WORK INSTRUCTION:
From the line containing "Definition set_sent (r" through the last line of the entries below, repeat each line word for word and leave out the rest.

Items listed in a dataset:
^^^^^^^^
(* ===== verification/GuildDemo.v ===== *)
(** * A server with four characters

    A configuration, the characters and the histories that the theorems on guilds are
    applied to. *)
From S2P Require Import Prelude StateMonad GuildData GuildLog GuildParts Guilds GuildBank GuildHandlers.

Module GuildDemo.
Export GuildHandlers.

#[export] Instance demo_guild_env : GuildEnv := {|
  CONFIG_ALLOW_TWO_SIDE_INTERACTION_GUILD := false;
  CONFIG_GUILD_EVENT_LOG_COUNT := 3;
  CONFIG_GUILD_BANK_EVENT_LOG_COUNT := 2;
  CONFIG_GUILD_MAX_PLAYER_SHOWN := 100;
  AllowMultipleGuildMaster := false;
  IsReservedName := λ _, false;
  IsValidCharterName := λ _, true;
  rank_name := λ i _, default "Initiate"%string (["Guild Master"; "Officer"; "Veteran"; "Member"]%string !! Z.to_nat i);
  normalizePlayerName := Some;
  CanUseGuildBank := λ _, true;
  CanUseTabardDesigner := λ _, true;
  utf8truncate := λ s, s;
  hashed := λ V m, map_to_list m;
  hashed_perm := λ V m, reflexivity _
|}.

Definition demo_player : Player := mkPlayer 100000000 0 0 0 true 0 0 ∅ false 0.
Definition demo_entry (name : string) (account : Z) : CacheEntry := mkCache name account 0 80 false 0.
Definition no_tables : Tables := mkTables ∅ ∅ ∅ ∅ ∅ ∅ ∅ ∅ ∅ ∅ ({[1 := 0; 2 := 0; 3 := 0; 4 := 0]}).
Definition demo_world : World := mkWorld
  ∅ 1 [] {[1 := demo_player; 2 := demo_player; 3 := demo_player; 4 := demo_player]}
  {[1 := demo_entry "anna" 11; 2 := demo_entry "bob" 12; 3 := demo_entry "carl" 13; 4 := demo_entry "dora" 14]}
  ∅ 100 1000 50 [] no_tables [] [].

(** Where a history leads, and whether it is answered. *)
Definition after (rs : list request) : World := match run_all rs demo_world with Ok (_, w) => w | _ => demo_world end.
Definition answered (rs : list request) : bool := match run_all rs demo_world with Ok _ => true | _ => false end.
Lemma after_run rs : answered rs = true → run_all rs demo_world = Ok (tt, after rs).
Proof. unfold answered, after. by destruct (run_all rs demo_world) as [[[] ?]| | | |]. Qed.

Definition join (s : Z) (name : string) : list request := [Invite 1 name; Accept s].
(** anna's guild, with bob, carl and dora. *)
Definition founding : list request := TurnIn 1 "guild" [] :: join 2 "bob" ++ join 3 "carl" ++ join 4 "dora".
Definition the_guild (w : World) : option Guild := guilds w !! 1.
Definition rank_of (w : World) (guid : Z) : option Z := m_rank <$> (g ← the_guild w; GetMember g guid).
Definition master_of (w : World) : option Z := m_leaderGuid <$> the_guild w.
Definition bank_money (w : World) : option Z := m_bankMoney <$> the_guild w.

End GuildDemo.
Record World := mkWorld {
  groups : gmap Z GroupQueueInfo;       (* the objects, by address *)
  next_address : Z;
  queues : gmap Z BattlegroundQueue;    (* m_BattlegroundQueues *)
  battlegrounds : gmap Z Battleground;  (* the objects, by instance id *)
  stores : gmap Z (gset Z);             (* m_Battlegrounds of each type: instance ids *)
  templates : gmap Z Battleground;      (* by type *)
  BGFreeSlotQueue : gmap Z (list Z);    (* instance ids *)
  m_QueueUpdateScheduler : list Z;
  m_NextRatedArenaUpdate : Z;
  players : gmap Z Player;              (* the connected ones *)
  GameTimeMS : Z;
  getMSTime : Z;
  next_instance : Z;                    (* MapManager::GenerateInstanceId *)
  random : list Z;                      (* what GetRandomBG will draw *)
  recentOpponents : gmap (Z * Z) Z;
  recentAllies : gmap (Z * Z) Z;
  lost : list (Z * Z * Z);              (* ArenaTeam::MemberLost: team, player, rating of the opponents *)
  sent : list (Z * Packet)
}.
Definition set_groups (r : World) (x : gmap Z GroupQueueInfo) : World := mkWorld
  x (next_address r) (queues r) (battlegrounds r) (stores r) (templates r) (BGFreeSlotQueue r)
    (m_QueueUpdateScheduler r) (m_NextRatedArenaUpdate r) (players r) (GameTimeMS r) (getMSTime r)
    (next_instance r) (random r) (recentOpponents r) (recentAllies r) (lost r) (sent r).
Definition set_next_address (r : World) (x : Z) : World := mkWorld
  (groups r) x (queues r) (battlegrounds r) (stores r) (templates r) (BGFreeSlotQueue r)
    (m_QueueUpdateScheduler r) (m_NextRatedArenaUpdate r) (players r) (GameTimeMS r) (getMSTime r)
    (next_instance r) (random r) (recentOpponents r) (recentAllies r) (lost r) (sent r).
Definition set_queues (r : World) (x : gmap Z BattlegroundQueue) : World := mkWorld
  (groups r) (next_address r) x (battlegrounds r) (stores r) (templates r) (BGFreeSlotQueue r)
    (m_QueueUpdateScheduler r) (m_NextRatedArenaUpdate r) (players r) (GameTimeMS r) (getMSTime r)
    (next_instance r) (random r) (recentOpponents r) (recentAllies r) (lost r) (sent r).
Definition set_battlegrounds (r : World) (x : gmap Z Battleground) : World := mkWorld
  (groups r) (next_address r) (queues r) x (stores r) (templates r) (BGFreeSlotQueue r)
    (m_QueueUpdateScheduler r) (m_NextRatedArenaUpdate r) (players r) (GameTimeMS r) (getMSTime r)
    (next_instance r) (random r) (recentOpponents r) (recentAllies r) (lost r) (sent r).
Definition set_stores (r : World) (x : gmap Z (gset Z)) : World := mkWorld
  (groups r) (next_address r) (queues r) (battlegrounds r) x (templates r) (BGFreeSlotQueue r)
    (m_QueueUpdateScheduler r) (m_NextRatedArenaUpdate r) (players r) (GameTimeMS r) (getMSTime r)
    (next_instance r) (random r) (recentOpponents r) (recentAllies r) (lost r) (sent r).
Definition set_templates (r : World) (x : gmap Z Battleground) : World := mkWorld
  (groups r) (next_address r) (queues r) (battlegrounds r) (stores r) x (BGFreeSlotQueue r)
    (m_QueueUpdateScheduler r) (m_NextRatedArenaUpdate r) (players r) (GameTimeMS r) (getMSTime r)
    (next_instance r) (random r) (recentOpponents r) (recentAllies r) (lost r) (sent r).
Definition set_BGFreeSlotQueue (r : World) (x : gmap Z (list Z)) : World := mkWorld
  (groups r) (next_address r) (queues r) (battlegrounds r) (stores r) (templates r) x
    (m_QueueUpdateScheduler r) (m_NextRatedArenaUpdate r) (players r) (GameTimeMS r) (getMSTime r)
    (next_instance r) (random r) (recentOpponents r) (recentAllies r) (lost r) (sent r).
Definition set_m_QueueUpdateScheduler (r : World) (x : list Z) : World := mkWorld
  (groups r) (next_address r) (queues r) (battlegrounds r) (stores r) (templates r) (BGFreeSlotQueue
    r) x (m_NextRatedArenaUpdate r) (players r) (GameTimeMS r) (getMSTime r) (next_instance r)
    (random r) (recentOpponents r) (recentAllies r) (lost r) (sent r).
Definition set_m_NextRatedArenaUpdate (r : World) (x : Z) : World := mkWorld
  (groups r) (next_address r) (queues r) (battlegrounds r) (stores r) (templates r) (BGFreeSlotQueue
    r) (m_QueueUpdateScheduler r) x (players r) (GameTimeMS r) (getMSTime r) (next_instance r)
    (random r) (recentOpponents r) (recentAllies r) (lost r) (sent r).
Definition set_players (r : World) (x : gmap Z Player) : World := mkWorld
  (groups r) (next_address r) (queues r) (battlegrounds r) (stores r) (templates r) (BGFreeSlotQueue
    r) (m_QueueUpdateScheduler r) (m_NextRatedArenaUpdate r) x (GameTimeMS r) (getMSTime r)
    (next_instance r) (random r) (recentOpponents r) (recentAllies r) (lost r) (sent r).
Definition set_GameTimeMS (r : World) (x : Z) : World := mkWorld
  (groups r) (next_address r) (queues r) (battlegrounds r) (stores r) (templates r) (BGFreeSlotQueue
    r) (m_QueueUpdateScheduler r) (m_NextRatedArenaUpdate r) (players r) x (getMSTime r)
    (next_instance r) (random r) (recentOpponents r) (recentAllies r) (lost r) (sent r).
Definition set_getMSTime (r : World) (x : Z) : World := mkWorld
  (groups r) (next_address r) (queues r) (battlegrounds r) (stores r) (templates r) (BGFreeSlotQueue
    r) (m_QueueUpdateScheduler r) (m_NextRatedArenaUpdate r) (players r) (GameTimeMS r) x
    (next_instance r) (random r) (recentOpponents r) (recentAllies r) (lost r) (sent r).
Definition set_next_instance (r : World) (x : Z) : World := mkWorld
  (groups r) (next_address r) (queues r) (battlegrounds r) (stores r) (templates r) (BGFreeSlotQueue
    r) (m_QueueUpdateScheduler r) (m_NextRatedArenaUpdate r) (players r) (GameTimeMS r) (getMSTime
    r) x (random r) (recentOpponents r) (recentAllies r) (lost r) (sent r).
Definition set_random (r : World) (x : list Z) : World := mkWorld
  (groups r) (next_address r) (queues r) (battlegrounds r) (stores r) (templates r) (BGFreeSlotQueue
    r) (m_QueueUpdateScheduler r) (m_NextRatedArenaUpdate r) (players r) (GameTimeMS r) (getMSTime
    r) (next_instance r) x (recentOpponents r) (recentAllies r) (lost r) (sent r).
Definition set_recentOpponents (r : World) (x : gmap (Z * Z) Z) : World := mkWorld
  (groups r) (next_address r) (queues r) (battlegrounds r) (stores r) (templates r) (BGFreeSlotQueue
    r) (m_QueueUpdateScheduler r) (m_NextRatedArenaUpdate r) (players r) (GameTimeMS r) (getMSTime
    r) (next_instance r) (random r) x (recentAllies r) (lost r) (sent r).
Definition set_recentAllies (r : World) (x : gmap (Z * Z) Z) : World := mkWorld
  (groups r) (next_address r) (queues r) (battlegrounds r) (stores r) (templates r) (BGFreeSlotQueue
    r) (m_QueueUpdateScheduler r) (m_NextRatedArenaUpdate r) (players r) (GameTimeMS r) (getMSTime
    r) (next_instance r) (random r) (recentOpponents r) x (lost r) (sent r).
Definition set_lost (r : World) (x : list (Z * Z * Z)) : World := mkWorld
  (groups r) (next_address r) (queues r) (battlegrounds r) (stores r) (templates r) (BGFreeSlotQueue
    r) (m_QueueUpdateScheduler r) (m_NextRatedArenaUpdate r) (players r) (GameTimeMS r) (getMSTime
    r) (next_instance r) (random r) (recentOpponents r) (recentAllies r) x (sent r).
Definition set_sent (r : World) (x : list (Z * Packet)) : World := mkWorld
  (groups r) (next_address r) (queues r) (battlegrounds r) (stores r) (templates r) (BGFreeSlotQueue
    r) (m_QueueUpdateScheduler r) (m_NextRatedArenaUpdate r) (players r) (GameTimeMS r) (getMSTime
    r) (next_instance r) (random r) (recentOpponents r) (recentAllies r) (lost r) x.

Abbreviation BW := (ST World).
^^^^^^^^
WRITTEN REPLY:
Definition set_sent (r : World) (x : list (Z * Packet)) : World := mkWorld
  (groups r) (next_address r) (queues r) (battlegrounds r) (stores r) (templates r) (BGFreeSlotQueue
    r) (m_QueueUpdateScheduler r) (m_NextRatedArenaUpdate r) (players r) (GameTimeMS r) (getMSTime
    r) (next_instance r) (random r) (recentOpponents r) (recentAllies r) (lost r) x.

Abbreviation BW := (ST World).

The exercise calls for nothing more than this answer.